そこで、与党案では、警察官職務執行法で対応することが困難な場合にも、児童の生命、身体に重大な危害が生じる恐れがある等の一定の要件の下で警察官が強制的に立ち入ることができるとする規定を盛り込んだ。これに対し、民主党案では、人権に配慮するとの観点から、児童相談所が裁判所に対し児童虐待を受けた児童の救済を請求することとし、人身保護法の適用により令状を得た後、住居等へ立ち入れるようにした。このように、両案では立入調査に関する規定が異なっており、これを与野党でどう調整するかが課題となった。
与党案については、憲法35条が保障する住居の不可侵との関係で、行政機関の強制的な立入りについては慎重な検討が必要だとして反対する意見も多かった。また、民主党案に対しては、人身保護請求手続きは、迅速な対応が求められる児童虐待の救済手段としてはふさわしくないとの指摘があった。そのため、今回の改正では、当面、警察署長に対する援助要請等を明確にすることで現行法を適切に運用することにとどめ、本格的な改正については今後の検討課題とされた。
[マンパワーの確保]
委員会の審議では、児童相談所の果たす役割の重要性を踏まえ、職員の質と量の確保の必要性が指摘された。特に児童福祉司については、施行令で定められている人口10万人~13万人に1人という配置基準を見直すべきであるとの意見が多かった。
これに対し、厚生労働省からは、施行令で定められている配置基準は変わっていないものの、地方交付税の積算基礎となる児童福祉司の人員基準については見直しが行われてきており、児童虐待防止法が施行される以前の平成11年度は人口170万人当たり16名であったが、平成16年度は25名となっているとの答弁がなされた。また、職員の資質向上のため、平成14年度に「子どもの虹情報研修センター」を設置し、職員に対し児童虐待に対応するための各種研修を行っているとの説明もなされた。
[関係機関の連携の必要性]
大阪府岸和田市における中学3年生への虐待事件への対応を例に、現行では児童相談所と学校との連携が不十分であり、今後は児童相談所と学校、保健所、医療機関等の関係機関との連携をどう取っていくかが重要であるとの指摘がなされた。
◇ ◇ ◇ ◇ ◇
今回の改正により、同居人による虐待を保護者が放置した場合や、児童に配偶者間の暴力を見せることも児童虐待に含まれることが明確になったほか、通告義務の範囲が拡大し、児童虐待の早期発見の面では前進があったと言えよう。しかし、通告を受ける児童相談所では、児童の安全確保だけでなく、虐待を行った親への支援、家族の再統合までを一手に引き受けなければならず、専門職員の不足がますます深刻化することが予想される。厚生労働省は地方交付税の積算基準を見直してはいるが、諸外国の基準と比べるとなお不十分である。また、虐待を行っている家庭への立入調査の在り方についても課題が残されている。
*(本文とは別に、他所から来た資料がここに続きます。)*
Lemma w_asyncmap_nak : w_asyncmap go' = false.
Proof.
  rewrite nak_try_is. unfold w_asyncmap at 1, sent_asyncmap at 1. fields. destruct (w_asyncmap go) eqn:E; [|exact E].
  assert (Z.land (asyncmap ao) (Z.lnot (Z.lor (asyncmap go) (Z.lor (asyncmap ao) (asyncmap go)))) = 0) as ->; [|by rewrite andb_false_r].
  apply Z.bits_inj'. intros i Hi. rewrite Z.land_spec, Z.lnot_spec, !Z.lor_spec, Z.bits_0 by done. btauto.
Qed.

Lemma w_auth_nak : w_auth go' = true -> pending go = true /\ w_auth go = true.
Proof.
  rewrite nak_try_is. unfold w_auth, pending, bad_chap. fields.
  destruct (neg_chap go), (neg_upap go), (neg_chap ao), (neg_upap ao), (chap_mdtype go =? CHAP_DIGEST_MD5); done.
Qed.

Lemma pending_nak : pending go' = false.
Proof.
  rewrite nak_try_is. unfold w_auth, pending, bad_chap. fields.
  destruct (neg_chap go), (neg_upap go), (neg_chap ao), (neg_upap ao), (chap_mdtype go =? CHAP_DIGEST_MD5); done.
Qed.

Lemma same_magic_nak : same_magic go' = false.
Proof.
  rewrite nak_try_is. unfold same_magic at 1. fields. destruct (same_magic go) eqn:E; [|exact E].
  rewrite (proj2 (Z.eqb_neq _ _) Hown). by rewrite !andb_false_r.
Qed.

Lemma measure_nak : wrong go || same_magic go = true -> measure go' < measure go.
Proof.
  intros Hr. unfold measure. rewrite unsupported_nak, same_magic_nak, pending_nak, Hu. unfold wrong at 1. rewrite w_mru_nak, w_asyncmap_nak. cbn [orb].
  destruct (w_auth go') eqn:Ew.
  - destruct (w_auth_nak Ew) as [-> Ha]. unfold wrong. rewrite Ha, !orb_true_r. cbn. lia.
  - destruct (wrong go), (same_magic go), (pending go); done.
Qed.
End Nacked.

(** *** The end of the negotiation *)

(** [go'] asks for nothing more than [go], and for the same of what is allowed
    or not by a flag alone. *)
Record narrowed (go go' : lcp_options) : Prop := {
  nar_mru : neg_mru go' = true -> neg_mru go = true;
  nar_asyncmap : neg_asyncmap go' = true -> neg_asyncmap go = true;
  nar_chap : neg_chap go' = true -> neg_chap go = true /\ chap_mdtype go' = chap_mdtype go;
  nar_upap : neg_upap go' = true -> neg_upap go = true;
  nar_lqr : neg_lqr go' && neg_lqr ao = neg_lqr go && neg_lqr ao;
  nar_magic : neg_magicnumber go' && (neg_magicnumber ao || neg_magicnumber gop) =
    neg_magicnumber go && (neg_magicnumber ao || neg_magicnumber gop);
  nar_pcompression : neg_pcompression go' && neg_pcompression ao = neg_pcompression go && neg_pcompression ao;
  nar_accompression : neg_accompression go' && neg_accompression ao = neg_accompression go && neg_accompression ao }.

Lemma narrowed_refl go : narrowed go go.
Proof. done. Qed.

Lemma narrowed_trans a b c : narrowed a b -> narrowed b c -> narrowed a c.
Proof.
  intros [A1 A2 A3 A4 A5 A6 A7 A8] [B1 B2 B3 B4 B5 B6 B7 B8]. split; try congruence; try tauto.
  intros [H1 H2]%B3. destruct (A3 H1) as [H3 H4]. by rewrite H2.
Qed.

Lemma narrowed_rej d m go : narrowed go (rej_try ao gop d m go).
Proof.
  rewrite rej_try_is. unfold u_lqr, u_magic. split; fields; try by case_match.
  - by destruct (neg_lqr go), (neg_lqr ao).
  - by destruct (neg_magicnumber go), (neg_magicnumber ao || neg_magicnumber gop).
  - by destruct (neg_pcompression go), (neg_pcompression ao).
  - by destruct (neg_accompression go), (neg_accompression ao).
Qed.

Lemma narrowed_nak m own n go : narrowed go (try_numloops n (nak_try ao gop m go own)).
Proof. rewrite nak_try_is. split; fields; try done; by case_match. Qed.

Lemma rej_ok d m go : options_ok go -> options_ok (rej_try ao gop d m go).
Proof. intros []. rewrite rej_try_is. by split. Qed.

Lemma nak_ok m own n go : options_ok go -> 0 <= own < 2 ^ 32 -> options_ok (try_numloops n (nak_try ao gop m go own)).
Proof.
  intros [] Ho. rewrite nak_try_is. split; fields; try done; case_match; try done.
  apply lor_32; [done|]. apply lor_32; [apply Hao|done].
Qed.

(** The numbers of a request fit, and ours is not the one of the peer. *)
Definition round_ok (r : round) : Prop :=
  0 <= magic_peer r < 2 ^ 32 /\ 0 <= magic_own r < 2 ^ 32 /\ magic_own r <> magicnumber gop.

(** What has been agreed on *)
Definition settled (go : lcp_options) : Prop := unsupported go = false /\ wrong go = false /\ same_magic go = false.

Lemma negotiate_ends rs : forall go,
  options_ok go -> 0 <= numloops go -> numloops go + measure go < lcp_loopbackfail -> Forall round_ok rs -> measure go < zlen rs ->
  exists go', negotiate ao gop wo room rs go = Some go' /\ narrowed go go' /\ settled go'.
Proof.
  induction rs as [|r rs IH]; intros go Hgo Hn0 Hn Hrs Hlen.
  { unfold measure in Hlen. destruct (unsupported go), (wrong go), (same_magic go || pending go); cbn in Hlen; lia. }
  apply Forall_cons_iff in Hrs as [(Hm & Ho & Hne) Hrs]. cbn [negotiate].
  assert (Hmes : 0 <= measure go) by (unfold measure; destruct (unsupported go), (wrong go), (same_magic go || pending go); cbn; lia).
  assert (Hloop : same_magic go = true -> 1 <= measure go).
  { intros E. unfold measure. rewrite E. destruct (unsupported go), (wrong go); cbn; lia. }
  assert (Hk : (if same_magic go then numloops go + 1 else 0) < lcp_loopbackfail).
  { unfold lcp_loopbackfail in *. destruct (same_magic go); [specialize (Hloop eq_refl)|]; lia. }
  pose proof (exchange_result r go Hgo Hm) as He. cbv zeta in He. rewrite nacked_magic_is in He. rewrite (He Hk). clear He.
  rewrite refused_parts, nacked_parts. set (d := reject_if_disagree r).
  destruct (unsupported go || wrong go && d) eqn:Er; [|destruct (wrong go || same_magic go) eqn:En];
    cbn [mbind option_bind Z.eqb CONFREJ CONFNAK CONFACK Pos.eqb].
  - pose proof (measure_rej d (magic_peer r) go Er) as Hlt.
    destruct (IH (rej_try ao gop d (magic_peer r) go)) as (go' & E & Hnar & Hs);
      [by apply rej_ok|by rewrite rej_try_is|rewrite rej_try_is at 1; fields; lia|done|cbn [length] in Hlen; lia|].
    exists go'. split; [done|]. split; [|done]. eapply narrowed_trans; [apply narrowed_rej|done].
  - apply orb_false_elim in Er as [Hu _]. set (n := if same_magic go then numloops go + 1 else 0) in *.
    pose proof (measure_nak (magic_peer r) (magic_own r) n go Hne Hu En) as Hlt.
    destruct (IH (try_numloops n (nak_try ao gop (magic_peer r) go (magic_own r)))) as (go' & E & Hnar & Hs).
    + by apply nak_ok.
    + rewrite nak_try_is. fields. unfold n. destruct (same_magic go); lia.
    + rewrite nak_try_is at 1. fields. unfold n, lcp_loopbackfail in *. destruct (same_magic go); lia.
    + done.
    + cbn [length] in Hlen. lia.
    + exists go'. split; [done|]. split; [|done]. eapply narrowed_trans; [apply narrowed_nak|done].
  - exists go. split; [done|]. apply orb_false_elim in Er as [Hu _]. apply orb_false_elim in En as [Hw Hs]. by split; [apply narrowed_refl|].
Qed.
End Rounds.

Record agreed (ao gop go go' : lcp_options) : Prop := {
  agr_narrowed : narrowed ao gop go go';
  agr_pcompression : neg_pcompression go' = neg_pcompression go && neg_pcompression ao;
  agr_accompression : neg_accompression go' = neg_accompression go && neg_accompression ao;
  agr_lqr : neg_lqr go' = neg_lqr go && neg_lqr ao;
  agr_cbcp : neg_cbcp go' = false;
  agr_magic : neg_magicnumber go' = neg_magicnumber go && (neg_magicnumber ao || neg_magicnumber gop);
  agr_differ : neg_magicnumber go' = true -> neg_magicnumber gop = true -> magicnumber go' <> magicnumber gop;
  agr_mru : sent_mru go' = true -> neg_mru ao = true /\ PPP_MINMRU <= mru go';
  agr_asyncmap : sent_asyncmap go' = true -> neg_asyncmap ao = true /\ Z.land (asyncmap ao) (Z.lnot (asyncmap go')) = 0;
  agr_chap : neg_chap go' = true -> neg_chap ao = true /\ chap_mdtype go' = CHAP_DIGEST_MD5;
  agr_upap : neg_chap go' = false -> neg_upap go' = true -> neg_upap ao = true }.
政府が第159回国会に提出し、衆議院で継続審査となっている児童福祉法改正案では、相談業務は一義的に市町村にまかせ、専門性が高い困難な事例のみを児童相談所に担当させて、児童相談所の負担を軽減するとの改正が盛り込まれている。児童福祉法改正案の審議の際には、今後の児童相談所の位置付け、果たすべき役割等が論点となろう。